Derrière le certificat Q18 se cache le référentiel APSAD D18, édité par le CNPP (le Centre National de Prévention et de Protection). Ce référentiel fixe le contenu et la forme du rapport, pour que tout le monde parle de la même chose. Un Q18 fait à Lille et un Q18 fait à Marseille suivent la même grille. Pratique, parce que les assureurs, eux, veulent un format qu’ils reconnaissent au premier coup d’œil.
Le D18 cible un truc bien particulier, le risque incendie et le risque d’explosion d’origine électrique. C’est sa raison d’être.
Certificat Q18, vérification Q18, rapport Q18, le même document.
On entend mille appellations et franchement ça embrouille tout le monde. Certificat Q18, attestation Q18, vérification Q18, rapport Q18, compte rendu Q18… bon, disons-le clairement, on parle du même livrable. Le Q18 désigne le numéro de la règle APSAD.
Le mot certificat insiste sur la preuve, le mot vérification sur l’action. Mais au final, vous repartez avec un rapport unique qui atteste l’état de vos installations à une date donnée. Ni plus ni moins.
Ce que le certificat Q18 dit vraiment de vos installations électriques.

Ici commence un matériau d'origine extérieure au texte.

(** [.] without DOTALL, and [[^\n]]: anything but a line feed. *)
Definition not_nl (c : ascii) : bool := negb (is_nl c).

(** [\d]: the decimal digits (category Nd); in Latin-1 these are 0-9. *)
Definition is_digit : ascii -> bool := between 48 57.

(** [\s] and [str.isspace]: TAB LF VT FF CR, FS GS RS US, SPACE, NEL, NBSP. *)
Definition is_space (c : ascii) : bool :=
  between 9 13 c || between 28 32 c || is_code 133 c || is_code 160 c.

(** Alphabetic characters of Latin-1. *)
Definition is_alpha (c : ascii) : bool :=
  between 65 90 c || between 97 122 c
  || is_code 170 c || is_code 181 c || is_code 186 c
  || between 192 214 c || between 216 246 c || between 248 255 c.

(** Characters with a numeric value: 0-9, superscripts 2 3 1, fractions. *)
Definition is_numeric (c : ascii) : bool :=
  is_digit c || is_code 178 c || is_code 179 c || is_code 185 c || between 188 190 c.

(** [\w]: alphanumerics and the underscore. *)
Definition is_word (c : ascii) : bool :=
  is_alpha c || is_numeric c || is_code 95 c.

(** [[^\S\n]]: white space other than the line feed. *)
Definition is_hspace (c : ascii) : bool := is_space c && not_nl c.

(** [[^\W\d]]: a word character that is not a digit. *)
Definition is_word_nondigit (c : ascii) : bool := is_word c && negb (is_digit c).

(** [[0-9_]] *)
Definition is_decdigit_ (c : ascii) : bool := is_digit c || is_code 95 c.

(** [[eE]] *)
Definition is_eE (c : ascii) : bool := is_code 69 c || is_code 101 c.

(** [[\+\-]] *)
Definition is_sign (c : ascii) : bool := is_code 43 c || is_code 45 c.

(** [[eE.0-9]] *)
Definition is_eE_dot_digit (c : ascii) : bool := is_eE c || is_code 46 c || is_digit c.

(** [[1*]] *)
Definition is_one_or_star (c : ascii) : bool := is_code 49 c || is_code 42 c.

(** [[A-Za-z\200-\377_]] *)
Definition is_dquote_head (c : ascii) : bool :=
  between 65 90 c || between 97 122 c || between 128 255 c || is_code 95 c.

End Chars.

(* ================================================================== *)
(** ** The scan position inside the source text *)

(** [before] is [src[:start]] reversed, [after] is [src[start:]]. *)
Record Cursor := MkCursor { before : list ascii; after : list ascii }.

Definition remaining (z : Cursor) : nat := length (after z).

Definition advance (z : Cursor) : Cursor :=
  match after z with
  | c :: s => MkCursor (c :: before z) s
  | [] => z
  end.

Fixpoint advance_n (n : nat) (z : Cursor) : Cursor :=
  match n with
  | O => z
  | S n' => advance_n n' (advance z)
  end.

(** The text between two positions of the same scan: [src[start:start']]. *)
Definition consumed (z z' : Cursor) : list ascii :=
  firstn (remaining z - remaining z') (after z).

Fixpoint is_prefix (p s : list ascii) : bool :=
  match p, s with
  | [], _ => true
  | a :: p', b :: s' => Ascii.eqb a b && is_prefix p' s'
  | _ :: _, [] => false
  end.

(* ================================================================== *)
(** ** Regular expressions with Python's backtracking order *)

Inductive re : Type :=
| Eps                                   (* the empty pattern *)
| Cls (p : ascii -> bool)               (* one character of a class *)
| Seq (a b : re)                        (* a b *)
| Alt (a b : re)                        (* a | b, left first *)
| Star (greedy : bool) (a : re)         (* a* and a*? *)
| Bol                                   (* ^ under re.M *)
| Eol                                   (* $ under re.M *)
| WordB                                 (* \b *)
| Behind (s : list ascii)               (* (?<=s) for a literal s *)
| NotAhead (a : re)                     (* (?!a) *)
| GroupQ (a : re)                       (* (?P<Q>a) *)
| BackrefQ.                             (* (?P=Q) *)

Definition Chr (c : ascii) : re := Cls (Ascii.eqb c).
Definition Plus (greedy : bool) (a : re) : re := Seq a (Star greedy a).
Definition Opt (a : re) : re := Alt a Eps.

Fixpoint Lit (s : list ascii) : re :=
  match s with
  | [] => Eps
  | c :: s' => Seq (Chr c) (Lit s')
  end.

(** The value of group Q, if it took part in the match so far. *)
Definition Env := option (list ascii).

Definition MatchEnd : Type := Cursor * Env.

Definition at_bol (z : Cursor) : bool :=
  match before z with
  | [] => true
  | c :: _ => Chars.is_nl c
  end.

Definition at_eol (z : Cursor) : bool :=
  match after z with
  | [] => true
  | c :: _ => Chars.is_nl c
  end.

Definition word_before (z : Cursor) : bool :=
  match before z with [] => false | c :: _ => Chars.is_word c end.

Definition word_after (z : Cursor) : bool :=
  match after z with [] => false | c :: _ => Chars.is_word c end.

Definition at_word_boundary (z : Cursor) : bool :=
  xorb (word_before z) (word_after z).

Definition first_some {A} (x : option A) (y : option A) : option A :=
  match x with
  | Some _ => x
  | None => y
  end.

(** The repetition of a pattern whose matcher is [step]: at most [n] more
    iterations, each of which has to consume something.  A greedy
    repetition tries another iteration before the continuation, a lazy one
    the continuation first. *)
Fixpoint star_loop
    (step : Cursor -> Env -> (Cursor -> Env -> option MatchEnd) -> option MatchEnd)
    (greedy : bool) (k : Cursor -> Env -> option MatchEnd)
    (n : nat) (z : Cursor) (e : Env) {struct n} : option MatchEnd :=
  let again :=
    match n with
    | O => None
    | S n' =>
        step z e (fun z' e' =>
          if (remaining z' <? remaining z)%nat
          then star_loop step greedy k n' z' e'
          else None)
    end in
  if greedy then first_some again (k z e) else first_some (k z e) again.

(** [rmatch r z e k]: match [r] at [z], then continue with [k]; the first
    way of matching [r] that [k] accepts is the result. *)
Fixpoint rmatch (r : re) (z : Cursor) (e : Env)
    (k : Cursor -> Env -> option MatchEnd) {struct r} : option MatchEnd :=
  match r with
  | Eps => k z e
  | Cls p =>
      match after z with
      | c :: _ => if p c then k (advance z) e else None
      | [] => None
      end
  | Seq a b => rmatch a z e (fun z' e' => rmatch b z' e' k)
  | Alt a b => first_some (rmatch a z e k) (rmatch b z e k)
  | Star greedy a => star_loop (rmatch a) greedy k (remaining z) z e
  | Bol => if at_bol z then k z e else None
  | Eol => if at_eol z then k z e else None
  | WordB => if at_word_boundary z then k z e else None
  | Behind s => if is_prefix (rev s) (before z) then k z e else None
  | NotAhead a =>
      match rmatch a z e (fun z' e' => Some (z', e')) with
      | Some _ => None
      | None => k z e
      end
  | GroupQ a => rmatch a z e (fun z' _ => k z' (Some (consumed z z')))
  | BackrefQ =>
      match e with
      | Some s =>
          if is_prefix s (after z) then k (advance_n (length s) z) e else None
      | None => None
      end
  end.

(** A pattern on its own: the position where its first match ends. *)
Definition match_at (r : re) (z : Cursor) : option Cursor :=
  option_map fst (rmatch r z None (fun z' e' => Some (z', e'))).

(* ================================================================== *)
(** ** Tokens, rules and the lexer object *)

Local Open Scope string_scope.
Local Open Scope list_scope.
Local Open Scope Z_scope.

Definition chars (s : string) : list ascii := list_ascii_of_string s.

Record SourcePoint := MkPoint { line : Z; column : Z }.

(** The [xvalue] built for a token: its value and its [attrs]. *)
Record Token := MkToken {
  value : list ascii;
  type : string;
  text : list ascii;
  start : SourcePoint;
  end_ : SourcePoint;
  tok_filename : string
}.

Definition STATE_KEEP : Z := 0.
Definition STATE_WS_SENSITIVE : Z := 1.
Definition STATE_WS_INSENSITIVE : Z := 2.
Definition STATE_RAW_STRING : Z := 3.

Record Rule := MkRule { token : string; next_state : Z; regexp : re }.

Definition start_state : Z := STATE_WS_SENSITIVE.
Definition NL : string := "NEWLINE".
Definition MULTILINE_TOKENS : list string := ["STRING"; "RAWSTRING"].

Definition mem (s : string) (l : list string) : bool := existsb (String.eqb s) l.

(** The fields of a lexer instance.  [cursor] stands for [inputstr],
    [start] and [end]: the text before [start] and the text from it on;
    [lineno] and [colno] are the line and column of [start]. *)
Record Lexer := MkLexer {
  cursor : Cursor;
  filename : string;
  lineno : Z;
  colno : Z;
  _state : Z;
  _next_state : option Z;
  indent : list Z;
  logical_line_started : bool
}.

Definition set_cursor (z : Cursor) (L : Lexer) : Lexer :=
  MkLexer z (filename L) (lineno L) (colno L) (_state L) (_next_state L)
          (indent L) (logical_line_started L).

Definition set_position (l c : Z) (L : Lexer) : Lexer :=
  MkLexer (cursor L) (filename L) l c (_state L) (_next_state L)
          (indent L) (logical_line_started L).

Definition set_state (s : Z) (L : Lexer) : Lexer :=
  MkLexer (cursor L) (filename L) (lineno L) (colno L) s (_next_state L)
          (indent L) (logical_line_started L).

Definition set_next_state (s : option Z) (L : Lexer) : Lexer :=
  MkLexer (cursor L) (filename L) (lineno L) (colno L) (_state L) s
          (indent L) (logical_line_started L).

Definition set_indent (i : list Z) (L : Lexer) : Lexer :=
  MkLexer (cursor L) (filename L) (lineno L) (colno L) (_state L) (_next_state L)
          i (logical_line_started L).

Definition set_logical_line_started (b : bool) (L : Lexer) : Lexer :=
  MkLexer (cursor L) (filename L) (lineno L) (colno L) (_state L) (_next_state L)
          (indent L) b.

(** [l[-1]] of a Python list, [None] where Python raises IndexError. *)
Fixpoint last_item (l : list Z) : option Z :=
  match l with
  | [] => None
  | [x] => Some x
  | _ :: l' => last_item l'
  end.

(* ================================================================== *)
(** ** Generators over the lexer object *)

Inductive Exn : Type :=
| IndexError
| KeyError
| UnknownTokenError (txt : list ascii) (l c : Z)
| EdgeIndentationError (msg : string) (l c : Z)
| ModelLimit.  (* the run left what the model covers: see [lex_turn] *)

(** One [yield]: the token handed out and the lexer object at that moment. *)
Definition Yield : Type := Token * Lexer.

Record Run (A : Type) := MkRun {
  yields : list Yield;
  outcome : Exn + A;
  lexer_after : Lexer
}.
Arguments MkRun {A}.
Arguments yields {A}.
Arguments outcome {A}.
Arguments lexer_after {A}.

Definition Gen (A : Type) : Type := Lexer -> Run A.

Definition ret {A} (a : A) : Gen A := fun L => MkRun [] (inr a) L.

Definition bind {A B} (m : Gen A) (f : A -> Gen B) : Gen B := fun L =>
  let r := m L in
  match outcome r with
  | inl e => MkRun (yields r) (inl e) (lexer_after r)
  | inr a =>
      let r' := f a (lexer_after r) in
      MkRun (yields r ++ yields r') (outcome r') (lexer_after r')
  end.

Un bon certificat Q18 raconte une histoire. Celle de votre tableau électrique, de vos câbles qui chauffent un peu trop, de cette prise rafistolée dans l’arrière-cuisine. Il liste les anomalies, les hiérarchise, et indique ce qui relève du danger immédiat ou de la simple amélioration. On retrouve dans un rapport sérieux plusieurs informations clés.
- Les points conformes, validés sans réserve.
- Les anomalies, classées par niveau de gravité.
- Les dangers immédiats à traiter en priorité.
- Les recommandations concrètes, point par point.
- La date et le périmètre exact de la vérification.
Parce qu’un rapport qui se contente de dire non conforme sans expliquer quoi corriger, ça ne sert pas à grand-chose. L’idée, c’est que vous sachiez exactement où agir, et dans quel ordre.